STRATEGY: Praise for Effort not Result

Praising children’s intelligence can encourage them to embrace self-defeating behaviours such as worrying about failure and avoiding risks. However, when children are taught the value of concentrating, strategizing and working hard when dealing with academic challenges, this encourages them to sustain their motivation, performance and self-esteem.

MISTAKE: We try to be friends with our children and treat them all ‘equally’

Your child doesn’t need a friend in you, they need a parent. We may want them to like us so much that we try to avoid making the tough calls that may disappoint or frustrate them.

With multiple kids, when one does well, we feel it’s unfair to praise and reward them unless we also praise and reward their sibling/s. This is unrealistic and misses an opportunity to enforce the point to our kids that success is dependent upon our own actions and good deeds.

STRATEGY: Parent your children don’t befriend them

Your child does not have to love you every minute. Sometimes they need to be disappointed and frustrated by you in order to understand that conflict and boundary-setting are part of any healthy relationship. Your kids will get over the disappointment of not going to the hottest party or buying the latest gadget, but they won’t get over the effects of being spoiled. So tell them “no” or “not now,” and let them fight for what they really value and need.

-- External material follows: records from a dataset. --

(** C9. The constructor makes one estimator, a fresh object with kernel
    ["gaussian"] and bandwidth [1] whatever the arguments, not yet fitted.
    After any sequence of method calls [self.gde] is still that object, no
    other estimator has been made, and its kernel and bandwidth are
    unchanged; a call of [evaluate] that returns has refitted that object
    on [model.embeds].  The fit is made anew by every call, whatever tree
    the estimator holds: with the attributes rebound in between (another
    model, say), a call that returns leaves the tree fitted on the
    reference embeddings of the model of that call, and a call whose fit
    raises raises, stored tree or not. *)
Theorem estimator_made_once_refit_each_call
    m dv pth ld od (w : World) (cs : list Call) :
  let s0 := __init__ m dv pth ld od w in
  let l := gde (this s0) in
  let s := after_all cs s0 in
  (l ∉ dom (w_heap w)) /\
  heap s0 !! l = Some (gaussian_kde None) /\
  gde (this s) = l /\
  dom (heap s) = dom (heap s0) /\
  (exists t, heap s !! l = Some (gaussian_kde t)) /\
  (forall res s', evaluate s = (Ok res, s') ->
     exists t, kde_fit "gaussian" 1 (cpu (model_embeds m)) = Ok t /\
       gde (this s') = l /\
       dom (heap s') = dom (heap s0) /\
       heap s' !! l = Some (gaussian_kde (Some t))) /\
  (forall self' res s', gde self' = l ->
     evaluate (with_self self' s) = (Ok res, s') ->
     exists t,
       kde_fit "gaussian" 1 (cpu (model_embeds (model self'))) = Ok t /\
       gde (this s') = l /\
       dom (heap s') = dom (heap s0) /\
       heap s' !! l = Some (gaussian_kde (Some t))) /\
  (forall self' labels embeds e, gde self' = l ->
     test_set self' = Ok (labels, embeds) ->
     kde_fit "gaussian" 1 (cpu (model_embeds (model self'))) = Raise e ->
     evaluate (with_self self' s) = (Raise e, with_self self' s)).
Proof.
  intros s0 l s.
  assert (H0 : heap s0 !! l = Some (gaussian_kde None))
    by apply lookup_insert_eq.
  pose proof (evolves_after_all cs s0) as Hev. fold s in Hev.
  destruct (ev_params _ _ Hev l _ H0) as (k & Hk & Kk & Bk).
  assert (Hgk : k = gaussian_kde (tree_ k)).
  { destruct k as [kn bw tr]. cbn in Kk, Bk. by subst. }
  assert (Hg : gde (this s) = l).
  { by rewrite (ev_this _ _ Hev). }
  assert (Hrefit : forall self' res s', gde self' = l ->
     evaluate (with_self self' s) = (Ok res, s') ->
     exists t,
       kde_fit "gaussian" 1 (cpu (model_embeds (model self'))) = Ok t /\
       gde (this s') = l /\
       dom (heap s') = dom (heap s0) /\
       heap s' !! l = Some (gaussian_kde (Some t))).
  { intros self' [[r d] a] s' Hl H. apply evaluate_Ok_inv in H
      as (k' & labels & t & dens & fpr & tpr & Hk' & Hld & _ & _ & _ & _ & ->).
    apply log_density_inv in Hld as (embeds & _ & Hf & _).
    cbn [with_self this heap] in Hk', Hf. rewrite Hl in Hk'.
    replace k' with k in * by congruence.
    rewrite Kk, Bk in Hf. exists t.
    split; [exact Hf|]. cbn [finished with_self this heap]. rewrite Hl.
    split; [reflexivity|]. split.
    - rewrite dom_insert_L, <- (ev_dom _ _ Hev).
      apply subseteq_union_1_L, singleton_subseteq_l.
      by apply elem_of_dom_2 in Hk.
    - rewrite lookup_insert_eq. by rewrite Hgk. }
  split; [apply is_fresh|]. split; [exact H0|]. split; [exact Hg|].
  split; [exact (ev_dom _ _ Hev)|]. split; [exists (tree_ k); congruence|].
  split; [|split; [exact Hrefit|]].
  - intros res s' H.
    destruct (Hrefit (this s) res s' Hg) as (t & Hf & Hrest).
    { by destruct s. }
    exists t. split; [|exact Hrest].
    by rewrite (ev_this _ _ Hev) in Hf.
  - intros self' labels embeds e Hl Hts Hf.
    rewrite (evaluate_eq (with_self self' s) k).
    2:{ cbn [with_self this heap]. by rewrite Hl. }
    cbn [with_self this]. rewrite Hts, Kk, Bk.
    cbn [gaussian_kde kernel bandwidth]. by rewrite Hf.
Qed.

STRATEGY: Parent each child according to their needs

Your children have different shoe sizes, different wants and needs and different personalities from their siblings, so you can’t parent them as if they were the same person. Treat each child as an individual and celebrate their uniqueness.

MISTAKE: We don’t practice what we preach

As parents, it is our responsibility to model the life we want our children to live. Children are very capable of pointing out the double standards we have and are the first to catch us out if we tell them to do as we say not as we do.

STRATEGY: Live in your integrity

If we want our offspring to be accountable for their words and actions, we have to be too. Show your kids what it means to give selflessly and joyfully. Work on your own passion and commitment and your kids will learn to be passionate and committed. Communicate clearly, respectfully and honestly. There is no point shouting at kids that they have no manners or respect when you are demonstrating the same trait.

MISTAKE: We give our kids our money, not our time

We work hard and we’re time poor. There is always another email to answer or another phone call to make. We may be doing all this hard work so our kids can benefit but when we rush from the chaos of the day we may miss the ordinary moments that our kids crave with us. We may compensate by buying them wonderful gadgets or throwing them great parties but nothing makes up for time.

STRATEGY: Prioritise time with each other

Turn the electronics off and have a real conversation. Speak about the highlights and lowlights of your day, ask them about theirs. Make your questions count, and listen to the answers. Make a special family time so that everyone knows Saturday afternoon or Thursday evening is just for the family.